The site of the old house was turned into lawns and beds, and with its high old walls forms the most historic corner of the old gardens. On a summer evening one can sit in the tranquil shelter and watch the colour from the setting sun turn golden on the house and trees across the valley, until the bats are flitting around in the dusk. The walls needed substantial attention in 2005 and 2006, which then provided the excuse to rejuvenate the long herbaceous bed. The long-standing attempt to grow roses in the central bed was abandoned in the late 1990s (it is too wet and the soil too acid) and hydrangeas planted instead, with their deep, dark blue flowers.
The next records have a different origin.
(** X9: when the enhancement is refused, the run ends there: the error is
    shown and logged, and no batch is submitted, nothing polled, nothing
    fetched. *)
Theorem enhancement_failure_aborts w userPrompt s e :
  userPrompt <> ""%string ->
  enhancement w = Some (Rejected e) ->
  exists s' contents,
    generateVideos w userPrompt s = (s', Ret tt) /\
    calls s' = calls s ++ [CallEnhance contents] /\
    statusMessage s' = ("An error occurred: " ++ errorText e)%string /\
    consoleErrors s' =
      consoleErrors s ++ [("Video generation failed: " ++ errorText e)%string] /\
    resultsSection s' = [].
Proof.
  intros Hp He.
  destruct (generateVideos w userPrompt s) as [s' r] eqn:H.
  destruct (pageBeforeBatches_page w userPrompt s)
    as (contents & C0 & R0 & _ & _ & _ & E0 & _).
  destruct (generateVideos_cases w userPrompt s s' r Hp H)
    as [(He' & _) | [(e' & He' & -> & ->) | (ep' & s1 & l & res & He' & _)]];
    try congruence.
  assert (e' = e) by congruence. subst e'.
  eexists; exists contents. split; [reflexivity|]. simpl.
  rewrite C0, E0, R0. repeat split.
Qed.

Lemma enhancement_failure_aborts_witness :
  exists s' contents,
    generateVideos worldNoEnhancement "a cat" usedPage = (s', Ret tt) /\
    calls s' = calls usedPage ++ [CallEnhance contents] /\
    statusMessage s' = "An error occurred: Failed to fetch"%string.
Proof.
  destruct (enhancement_failure_aborts worldNoEnhancement "a cat" usedPage
              networkDown ltac:(discriminate) eq_refl)
    as (s' & contents & G & C & M & _).
  exists s', contents. split; [exact G|]. split; [exact C | exact M].
Defined.

(** X10: the deliveries fetch every accumulated URI once, in the order of
    the results and whatever the time each fetch takes, at the URI followed
    by "&key=" and the API key. *)
Theorem fetches_follow_result_order w uris s :
  calls (deliverAll w uris s) =
    calls s ++ map (fun u => CallFetch (u ++ "&key=" ++ apiKey w)%string) uris /\
  fetched (calls (deliverAll w uris s)) =
    fetched (calls s) ++ map (fun u => (u ++ "&key=" ++ apiKey w)%string) uris.
Proof.
  destruct (deliverAll_frame w uris s) as (_ & _ & _ & C).
  split; [exact C|]. rewrite C, fetched_app. f_equal.
  clear. unfold fetched.
  induction uris as [|u uris IH]; cbn [flat_map map app];
    [reflexivity | now rewrite IH].
Qed.

Lemma one_trace_per_video w order :
  List.length (flat_map (fun i => downloadOf (S i) (fetches w i)) order)
    + List.length (flat_map (fun i => errorLogOf (S i) (fetches w i)) order)
  = List.length order.
Proof.
  induction order as [|i order IH]; simpl; [reflexivity|].
  rewrite !length_app.
  destruct (fetches w i); simpl; lia.
Qed.

(** X11: every accumulated URI ends as exactly one child of the results
    section, and as exactly one of a download or a console error line:
    no video is dropped silently and none is reported twice. *)
Theorem every_video_is_accounted_for w uris s :
  List.length (resultsSection (deliverAll w uris s)) =
    List.length (resultsSection s) + List.length uris /\
  List.length (downloads (deliverAll w uris s))
    + List.length (consoleErrors (deliverAll w uris s)) =
    List.length (downloads s) + List.length (consoleErrors s)
      + List.length uris.
Proof.
  destruct (deliverAll_page w uris s) as (_ & R & E & D). simpl in R, E, D.
  pose proof (Permutation_length (settleOrder_perm (fetchTime w) (List.length uris)))
    as L.
  rewrite length_seq in L.
  pose proof (one_trace_per_video w (settleOrder (fetchTime w) (List.length uris)))
    as T.
  rewrite R, E, D, !length_app, length_map. lia.
Qed.

(** The poll loop reads the status line (line 72) but is not steered by
    it: on two pages it ends the same way after the same calls. *)
Lemma pollLoop_page_blind ps : forall n op i r d s t,
  snd (pollLoop n ps op i r d s) = snd (pollLoop n ps op i r d t) /\
  exists extra,
    calls (fst (pollLoop n ps op i r d s)) = calls s ++ extra /\
    calls (fst (pollLoop n ps op i r d t)) = calls t ++ extra.
Proof.
  assert (Hit : forall n i op d s,
            calls (sleepThenPoll op d (announcePoll n i s)) =
            calls s ++ [CallSleep d; CallPoll op])
    by (intros; apply Extends_iteration).
  induction ps as [|p ps IH]; intros n op i r d s t;
    destruct (done op) eqn:Hd.
  - rewrite !pollLoop_done by assumption. split; [reflexivity|].
    exists []. now rewrite !app_nil_r.
  - rewrite !pollLoop_unanswered by assumption. split; [reflexivity|].
    eexists. simpl fst. rewrite !Hit. split; reflexivity.
  - rewrite !pollLoop_done by assumption. split; [reflexivity|].
    exists []. now rewrite !app_nil_r.
  - destruct p as [op'|e].
    + rewrite !pollLoop_resolved by assumption.
      destruct (IH n op' (S i) 0 basePollDelay
                  (sleepThenPoll op d (announcePoll n i s))
                  (sleepThenPoll op d (announcePoll n i t)))
        as (R & extra & Cs & Ct).
      split; [exact R|].
      exists ([CallSleep d; CallPoll op] ++ extra).
      rewrite Cs, Ct, !Hit, <- !app_assoc. split; reflexivity.
    + rewrite !pollLoop_rejected by assumption.
      destruct (onPollFailure e r d) as [[[r' d'] msg]|e'].
      * destruct (IH n op (S i) r' d'
                    (setStatus msg (sleepThenPoll op d (announcePoll n i s)))
                    (setStatus msg (sleepThenPoll op d (announcePoll n i t))))
          as (R & extra & Cs & Ct).
        split; [exact R|].
        exists ([CallSleep d; CallPoll op] ++ extra).
        rewrite Cs, Ct. cbn [calls setStatus].
        rewrite !Hit, <- !app_assoc. split; reflexivity.
      * split; [reflexivity|]. eexists. simpl fst. rewrite !Hit.
        split; reflexivity.
Qed.

Lemma runBatch_page_blind total maxPerBatch prompt l script s t :
  snd (runBatch total maxPerBatch prompt l script s) =
  snd (runBatch total maxPerBatch prompt l script t) /\
  exists extra,
    calls (fst (runBatch total maxPerBatch prompt l script s)) = calls s ++ extra /\
    calls (fst (runBatch total maxPerBatch prompt l script t)) = calls t ++ extra.
Proof.
  assert (Hsub : forall s,
            calls (submitBatch total maxPerBatch prompt l s) =
            calls s ++ [CallSubmit prompt
                          (videosInThisBatch total maxPerBatch (videosGenerated l))])
    by (intros; apply Extends_submitBatch).
  unfold runBatch. destruct script as [b|].
  - destruct (submission b) as [op|e].
    + destruct (pollLoop_page_blind (polls b) (batchNumber l) op 0 0 basePollDelay
                  (submitBatch total maxPerBatch prompt l s)
                  (submitBatch total maxPerBatch prompt l t))
        as (R & extra & Cs & Ct).
      destruct (pollLoop _ _ _ _ _ _ (submitBatch total maxPerBatch prompt l s))
        as [s1 r1].
      destruct (pollLoop _ _ _ _ _ _ (submitBatch total maxPerBatch prompt l t))
        as [t1 r2].
      simpl in R, Cs, Ct. subst r2.
      assert (Hfst : forall (A : Type) (p x : Page) (k : Operation -> Res A),
                 calls (fst (match r1 with
                             | Ret o => (p, k o)
                             | Threw e => (p, Threw e)
                             | Pending => (p, Pending)
                             end)) = calls p)
        by (intros; destruct r1; reflexivity).
      split.
      * destruct r1; reflexivity.
      * exists (CallSubmit prompt
                  (videosInThisBatch total maxPerBatch (videosGenerated l)) :: extra).
        rewrite !(Hfst _ _ s), Cs, Ct, ?Hsub, <- ?app_assoc. split; reflexivity.
    + split; [reflexivity|]. eexists. simpl fst. rewrite !Hsub. split; reflexivity.
  - split; [reflexivity|]. eexists. simpl fst. rewrite !Hsub. split; reflexivity.
Qed.

(** X12: what the page shows never steers the batches.  Started on two
    different pages, the batch loop ends the same way, with the same
    accumulated results and counters, after making the same calls. *)
Theorem page_does_not_steer total maxPerBatch prompt scripts : forall l s t,
  snd (batchLoop total maxPerBatch prompt scripts l s) =
    snd (batchLoop total maxPerBatch prompt scripts l t) /\
  snd (fst (batchLoop total maxPerBatch prompt scripts l s)) =
    snd (fst (batchLoop total maxPerBatch prompt scripts l t)) /\
  exists extra,
    calls (fst (fst (batchLoop total maxPerBatch prompt scripts l s))) =
      calls s ++ extra /\
    calls (fst (fst (batchLoop total maxPerBatch prompt scripts l t))) =
      calls t ++ extra.
Proof.
  induction scripts as [|b scripts IH]; intros l s t.
  - rewrite !batchLoop_nil. destruct (videosGenerated l <? total)%nat; simpl.
    + repeat split. eexists. split; reflexivity.
    + repeat split. exists []. now rewrite !app_nil_r.
  - rewrite !batchLoop_cons. destruct (videosGenerated l <? total)%nat.
    + destruct (runBatch_page_blind total maxPerBatch prompt l (Some b) s t)
        as (R & extra & Cs & Ct).
      destruct (runBatch total maxPerBatch prompt l (Some b) s) as [s1 r1].
      destruct (runBatch total maxPerBatch prompt l (Some b) t) as [t1 r2].
      simpl in R, Cs, Ct. subst r2.
      destruct r1 as [uris|e|].
      * destruct (IH (pushBatch l uris) s1 t1) as (R' & L' & extra' & Cs' & Ct').
        split; [exact R'|]. split; [exact L'|].
        exists (extra ++ extra').
        rewrite Cs', Ct', Cs, Ct, <- !app_assoc. split; reflexivity.
      * simpl. repeat split. now exists extra.
      * simpl. repeat split. now exists extra.
    + simpl. repeat split. exists []. now rewrite !app_nil_r.
Qed.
Below the lawns lies the fountain pond, built in the late 1870s by the MacAndrews. It was lined with translucent calcite crystals and must have sparkled beautifully in the sun when it was new, but over the years these minerals were shattered by frosts and weathered down to a dull grey. Yet the fountain still plays, fed by gravity from the overflow of the domestic reservoir across the valley. With the glittering spray, the chusan palms by the pool and the great arrays of different vegetation and flowers all around, this is always one of the best corners of the gardens.
LOWER LAWNS
This area forms the lower part of the old Tudor gardens. Part of it seems to have been levelled, and was perhaps an area of outbuildings below the old house. The Victorians planted a range of conifers here, and though they grew fast most survived barely a hundred years and were gradually wiped out by gales, finally ending in the great blow of January 1990. Yet this made a lot of space for new trees, and the lower lawns are fast becoming an arboretum in their own right. There is a fine Japanese umbrella pine and some particularly attractive cedars that are now starting to shape up into fine large trees. There is also a sizeable grove of Circedephyllum, which turn fine golds, greens and scarlets with the seasons and whose leaves are so full of sugars that they emit a distinctive smell of caramel.